EXERCISE GOAL: The reply to the records below should contain exactly the lines from the line with "rewrite <- (take_drop (4 * sc)" through the line with "replace (value + Z.of_nat (4 * ac) + 4", and nothing besides.

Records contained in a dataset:
-- Opening Marker --

Lemma name_first m a n : name_ok n -> holds m a (encode_name n) -> load8 m a <> 0.
Proof.
  intros [Hne Hn] H. destruct n as [|b n]; [done|]. apply holds_cons in H as [-> _].
  apply Forall_cons in Hn as [? _]. lia.
Qed.

(** Memory below a table keeps its content when an entry is stored. *)
Lemma holds_store64 m a v p l : p + Z.of_nat (length l) <= a -> holds m p l -> holds (store64 m a v) p l.
Proof. intros H. eapply holds_below; [apply unchanged_store64|done]. Qed.

Lemma cstr_store64 m a v p l : p + Z.of_nat (length l) < a -> cstr m p l -> cstr (store64 m a v) p l.
Proof. intros H. apply cstr_ext. intros. apply unchanged_store64. lia. Qed.

Lemma read_dirs_run dir ds : forall fuel m k off,
  let code := ds ≫= encode_name in
  Forall name_ok ds -> (length code < fuel)%nat -> holds m off (code ++ [0]) ->
  0 <= off -> off + Z.of_nat (length code) < 2 ^ 64 -> 0 <= k -> off + Z.of_nat (length code) < dir ->
  exists m', read_dirs fuel m dir k off = Some (m', k + Z.of_nat (length ds), off + Z.of_nat (length code)) /\
    unchanged_outside (dir + 8 * k) (dir + 8 * (k + Z.of_nat (length ds))) m m' /\
    forall i n, ds !! i = Some n -> exists a, load64 m' (dir + 8 * (k + Z.of_nat i)) = a /\
      off <= a /\ a + Z.of_nat (length n) < off + Z.of_nat (length code) /\ cstr m a n.
Proof.
  induction ds as [|n ds IH]; intros fuel m k off code Hds Hf Hm Ho Ho64 Hk Hdir; subst code; (destruct fuel as [|f]; [lia|]);
    cbn [read_dirs].
  - apply holds_cons in Hm as [-> _]. exists m. cbn [mbind list_bind length]. split_and!; [|apply unchanged_refl|done].
    rewrite !Z.add_0_r. done.
  - apply Forall_cons in Hds as [Hn Hds]. change ((n :: ds) ≫= encode_name) with (encode_name n ++ (ds ≫= encode_name)) in *.
    rewrite <- app_assoc in Hm. pose proof (proj1 (proj1 (holds_app _ _ _ _) Hm)) as Hm1.
    rewrite length_app in *. assert (length (encode_name n) = S (length n)) as En by (unfold encode_name; rewrite length_app; cbn; lia).
    pose proof (name_first _ _ _ Hn Hm1) as Hne. apply Z.eqb_neq in Hne. rewrite Hne.
    pose proof (cstr_holds _ _ _ Hn Hm1) as Hc.
    rewrite (strlen_from_spec _ _ _ n) by (try apply cstr_store64; done || lia). cbn [mbind option_bind].
    apply (holds_store64 _ (dir + 8 * k) off) in Hm; [|rewrite !length_app; cbn [length]; lia]. apply holds_app in Hm as [_ Hm].
    rewrite En in Hm. replace (off + Z.of_nat (S (length n))) with (off + Z.of_nat (length n) + 1) in Hm by lia.
    destruct (IH f _ (k + 1) _ Hds ltac:(lia) Hm) as (m' & -> & Hu & Hall); [lia..|].
    exists m'. cbn [length]. split_and!.
    + f_equal. f_equal; [f_equal|]; lia.
    + eapply unchanged_trans; eapply unchanged_mono; [| |apply unchanged_store64| | |exact Hu]; lia.
    + intros [|i] n' Hi; cbn in Hi.
      * simplify_eq. exists off. split_and!; [|lia|lia|done].
        rewrite (unchanged_load64 _ _ _ _ _ Hu) by lia. rewrite Z.add_0_r, load64_store64_eq. apply u64_small. lia.
      * destruct (Hall i n' Hi) as (a & Ha & H1 & H2 & H3). exists a. split_and!; [|lia|lia|].
        -- rewrite <- Ha. f_equal. lia.
        -- revert H3. apply cstr_ext. intros b Hb. symmetry. apply unchanged_store64. lia.
Qed.
Lemma get_cells_run n : forall m a r l, length l = (4 * n)%nat -> holds m a l -> 0 <= r < 2 ^ 64 ->
  get_cells n m a r = (u64 (r * 256 ^ Z.of_nat (4 * n) + be_value l), a + 4 * Z.of_nat n).
Proof.
  induction n as [|n IH]; intros m a r l Hl Hm Hr; cbn [get_cells].
  - destruct l; [|done]. cbn [be_value foldl]. change (256 ^ Z.of_nat (4 * 0)) with 1. rewrite u64_small by lia. f_equal; lia.
  - rewrite <- (take_drop 4 l) in Hm. apply holds_app in Hm as [H1 H2].
    assert (length (take 4 l) = 4%nat) as L1 by (rewrite length_take; lia).
    assert (length (drop 4 l) = (4 * n)%nat) as L2 by (rewrite length_drop; lia).
    rewrite (cell_holds m a 0 (take 4 l)) by (done || by rewrite Z.mul_0_r, Z.add_0_r). rewrite L1 in H2.
    rewrite (IH m (a + 4) _ (drop 4 l) L2 H2) by apply u64_range.
    f_equal; [|lia]. rewrite Z.shiftl_mul_pow2 by lia.
    rewrite <- (take_drop 4 l) at 3. rewrite be_value_app, L2.
    replace (256 ^ Z.of_nat (4 * S n)) with (2 ^ 32 * 256 ^ Z.of_nat (4 * n)).
    2: { replace (Z.of_nat (4 * S n)) with (4 + Z.of_nat (4 * n)) by lia. rewrite Z.pow_add_r by lia. done. }
    unfold u64. rewrite Zplus_mod_idemp_l. rewrite <- (Zplus_mod_idemp_l (_ mod _ * _)), Zmult_mod_idemp_l, Zplus_mod_idemp_l.
    f_equal. ring.
Qed.

Section memory.
Variables (self strings : Z) (m : mem).

Lemma mem_regions_run p ac sc : cells p = (Z.of_nat ac, Z.of_nat sc) -> (0 < ac + sc)%nat -> forall n fuel v value x,
  length v = (n * (4 * (ac + sc)))%nat -> holds m value v -> (n <= fuel)%nat ->
  exists x', mem_regions fuel (Some p) m self value (value + Z.of_nat (length v)) x = Ret (value + Z.of_nat (length v)) x' /\
    x' = x <| ms_size := last_region n self ac sc v (ms_size x) |>.
Proof.
  intros Hp Hpos. injection Hp as Hac Hsc. induction n as [|n IH]; intros fuel v value x Hl Hm Hf.
  - assert (v = []) as -> by (by apply nil_length_inv). exists x. cbn [length Z.of_nat last_region]. rewrite Z.add_0_r.
    split; [|by destruct x]. destruct fuel; cbn [mem_regions]; by rewrite Z.sub_diag.
  - destruct fuel as [|fuel]; [lia|]. cbn [mem_regions].
    rewrite (proj2 (Z.ltb_lt 0 _)) by nia. unfold fdt_get_address, fdt_get_size. rewrite Hac, Hsc, !Nat2Z.id.
    rewrite <- (take_drop (4 * ac) v) in Hm. apply holds_app in Hm as [H1 H2].
    rewrite <- (take_drop (4 * sc) (drop (4 * ac) v)) in H2. apply holds_app in H2 as [H2 H3].
    assert (length (take (4 * ac) v) = (4 * ac)%nat) as L1 by (rewrite length_take; nia).
    assert (length (take (4 * sc) (drop (4 * ac) v)) = (4 * sc)%nat) as L2 by (rewrite length_take, length_drop; nia).
    assert (length (drop (4 * sc) (drop (4 * ac) v)) = (n * (4 * (ac + sc)))%nat) as L3 by (rewrite !length_drop; nia).
    rewrite L1 in H2, H3. rewrite L2 in H3.
    rewrite (get_cells_run ac m value 0 (take (4 * ac) v)) by (done || lia). rewrite Z.mul_0_l, Z.add_0_l.
    replace (value + 4 * Z.of_nat ac) with (value + Z.of_nat (4 * ac)) by lia.
    rewrite (get_cells_run sc m _ 0 (take (4 * sc) (drop (4 * ac) v))) by (done || lia). rewrite Z.mul_0_l, Z.add_0_l.
    replace (value + Z.of_nat (4 * ac) + 4 * Z.of_nat sc) with (value + Z.of_nat (4 * ac) + Z.of_nat (4 * sc)) by lia.
    cbn [last_region]. set (base := u64 (be_value (take (4 * ac) v))). set (size := u64 (be_value (take (4 * sc) (drop (4 * ac) v)))).
    set (g := if (base <=? self) && (self <=? u64 (base + size)) then size else ms_size x).
    assert ((if (base <=? self) && (self <=? u64 (base + size)) then modify (fun s => s <| ms_size := size |>) else ret tt) x
      = Ret tt (x <| ms_size := g |>)) as E by (unfold g; destruct ((base <=? self) && _); by destruct x).
    step E. destruct (IH fuel _ _ (x <| ms_size := g |>) L3 H3) as (x' & E' & ->); [lia|].
    replace (value + Z.of_nat (4 * ac) + Z.of_nat (4 * sc) + Z.of_nat (length (drop (4 * sc) (drop (4 * ac) v))))
      with (value + Z.of_nat (length v)) in E' by lia.
    eexists. split; [exact E'|]. done.
Qed.

(** *** Properties *)

(** The byte behind the items, like that behind every item, is zero. *)
Lemma items_split (i : dt_item) (items : list dt_item) lex :
  holds m lex (((i :: items) ≫= encode_item) ++ [0]) ->
  holds m lex (encode_item i ++ [0]) /\ holds m (lex + Z.of_nat (length (encode_item i))) ((items ≫= encode_item) ++ [0]).
Proof.
  change ((i :: items) ≫= encode_item) with (encode_item i ++ (items ≫= encode_item)). rewrite <- app_assoc, !holds_app.
  intros [H1 H2]. split; [split; [done|]|exact H2].
  destruct items as [|j items]; [destruct H2 as [_ H2]; by rewrite Z.add_0_r in H2|]. destruct H2 as [H2 _].
  change ((j :: items) ≫= encode_item) with (encode_item j ++ (items ≫= encode_item)) in H2. apply holds_app in H2 as [H2 _].
  apply holds_cons. split; [|by intros ? ?]. by destruct j; cbn [encode_item be32 app] in H2; apply holds_cons in H2 as [-> _].
Qed.

Lemma item_value off name value lex :
  holds m lex (encode_item (dt_prop off name value) ++ [0]) -> holds m (lex + 12) value /\ cstr m (lex + 12) (string_of value).
Proof.
  cbn [encode_item]. rewrite <- !app_assoc, !(holds_app _ _ (be32 _)), !length_be32. intros (_ & _ & _ & H).
  replace (lex + 4 + 4 + 4) with (lex + 12) in H by lia. unfold pad in H. rewrite <- app_assoc in H.
  split; [by apply holds_app in H as [H _]|]. apply string_of_cstr.
  replace (replicate (Z.to_nat (- Z.of_nat (length value) mod 4)) 0 ++ [0]) with
    ([0] ++ replicate (Z.to_nat (- Z.of_nat (length value) mod 4)) 0) in H by (by rewrite <- replicate_cons_app).
  rewrite app_assoc in H. by apply holds_app in H as [H _].
Qed.

Lemma mem_items items : forall lex s,
  dt_mem s = m -> 0 < lex -> Forall (item_ok m strings) items -> holds m lex ((items ≫= encode_item) ++ [0]) ->
  exists x, scan_items (mem_cb self) strings items lex s = Ret tt (Build_scan_state m x) /\
    ms_memory x = ms_memory (dt_extra s) || is_memory items /\ ms_size x = ms_size (dt_extra s) /\
    match reg_of items with
    | Some v => holds m (reg_value x) v /\ reg_len x = Z.of_nat (length v) /\ 0 < reg_value x
    | None => reg_value x = reg_value (dt_extra s) /\ reg_len x = reg_len (dt_extra s)
    end.
Proof.
  induction items as [|i items IH]; intros lex s Hs Hlex Hok Hm.
  - exists (dt_extra s). rewrite orb_false_r. split_and!; [|done..]. cbn. unfold ret. by destruct s; cbn in *; subst.
  - apply Forall_cons in Hok as [Hi Hok]. apply items_split in Hm as [Hm1 Hm2]. cbn [scan_items].
    destruct i as [|off name value].
    + step (eq_refl : ret tt s = Ret tt s). exact (IH (lex + Z.of_nat (length (encode_item dt_nop))) s Hs ltac:(lia) Hok Hm2).
    + destruct (item_value off name value lex Hm1) as [Hv Hstr]. destruct Hi as (_ & Hname & _).
      set (p := {| prop_name := strings + off; prop_value := lex + 12; prop_len := Z.of_nat (length value) |}).
      set (mm := bool_decide (name = text "device_type") && bool_decide (string_of value = text "memory")).
      set (rr := bool_decide (name = text "reg")).
      set (x1 := if mm then (dt_extra s) <| ms_memory := true |>
                 else if rr then (dt_extra s) <| reg_value := lex + 12 |> <| reg_len := Z.of_nat (length value) |> else dt_extra s).
      assert (call (cb_prop (mem_cb self) p) s = Ret tt (Build_scan_state m x1)) as E.
      { unfold call, zoom. cbn [cb_prop mem_cb]. unfold mem_prop, p. cbn [prop_name prop_value prop_len]. rewrite Hs.
        rewrite (str_is_text m _ name "device_type"), (str_is_text m _ name "reg"), (str_is_text m _ (string_of value)) by done. fold mm rr. unfold x1.
        destruct mm; [done|]. by destruct rr. }
      step E. destruct (IH (lex + Z.of_nat (length (encode_item (dt_prop off name value)))) (Build_scan_state m x1) eq_refl ltac:(lia) Hok Hm2) as (x & Ex & H1 & H2 & H3).
      exists x. cbn [dt_extra] in H1, H2, H3. split; [exact Ex|].
      assert (is_memory (dt_prop off name value :: items) = mm || is_memory items) as ->.
      { unfold is_memory, has_value, values_of, mm. cbn [omap list_omap value_of]. by destruct (bool_decide (name = _)). }
      assert (reg_of (dt_prop off name value :: items) = match reg_of items with Some v => Some v | None => if rr then Some value else None end) as ->.
      { unfold reg_of, values_of. cbn [omap list_omap value_of]. fold rr. destruct rr; [|by destruct (last _)]. rewrite last_cons. done. }
      assert (mm = true -> rr = false) as Hmr.
      { unfold mm, rr. intros [->%bool_decide_eq_true _]%andb_prop. by vm_compute. }
      rewrite H1, H2. clear H1 H2 E Ex. split_and!.
      * unfold x1. destruct mm; [by rewrite orb_true_l, orb_true_r|]. by destruct rr.
      * unfold x1. destruct mm; [done|]. by destruct rr.
      * destruct (reg_of items) as [w|]; [done|]. destruct H3 as [-> ->]. unfold x1.
        destruct mm; [by rewrite Hmr|]. destruct rr; [|done]. cbn. split_and!; [done..|lia].
Qed.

-- Closing Marker --

SOLUTION:
    rewrite <- (take_drop (4 * sc) (drop (4 * ac) v)) in H2. apply holds_app in H2 as [H2 H3].
    assert (length (take (4 * ac) v) = (4 * ac)%nat) as L1 by (rewrite length_take; nia).
    assert (length (take (4 * sc) (drop (4 * ac) v)) = (4 * sc)%nat) as L2 by (rewrite length_take, length_drop; nia).
    assert (length (drop (4 * sc) (drop (4 * ac) v)) = (n * (4 * (ac + sc)))%nat) as L3 by (rewrite !length_drop; nia).
    rewrite L1 in H2, H3. rewrite L2 in H3.
    rewrite (get_cells_run ac m value 0 (take (4 * ac) v)) by (done || lia). rewrite Z.mul_0_l, Z.add_0_l.
    replace (value + 4 * Z.of_nat ac) with (value + Z.of_nat (4 * ac)) by lia.
    rewrite (get_cells_run sc m _ 0 (take (4 * sc) (drop (4 * ac) v))) by (done || lia). rewrite Z.mul_0_l, Z.add_0_l.
    replace (value + Z.of_nat (4 * ac) + 4 * Z.of_nat sc) with (value + Z.of_nat (4 * ac) + Z.of_nat (4 * sc)) by lia.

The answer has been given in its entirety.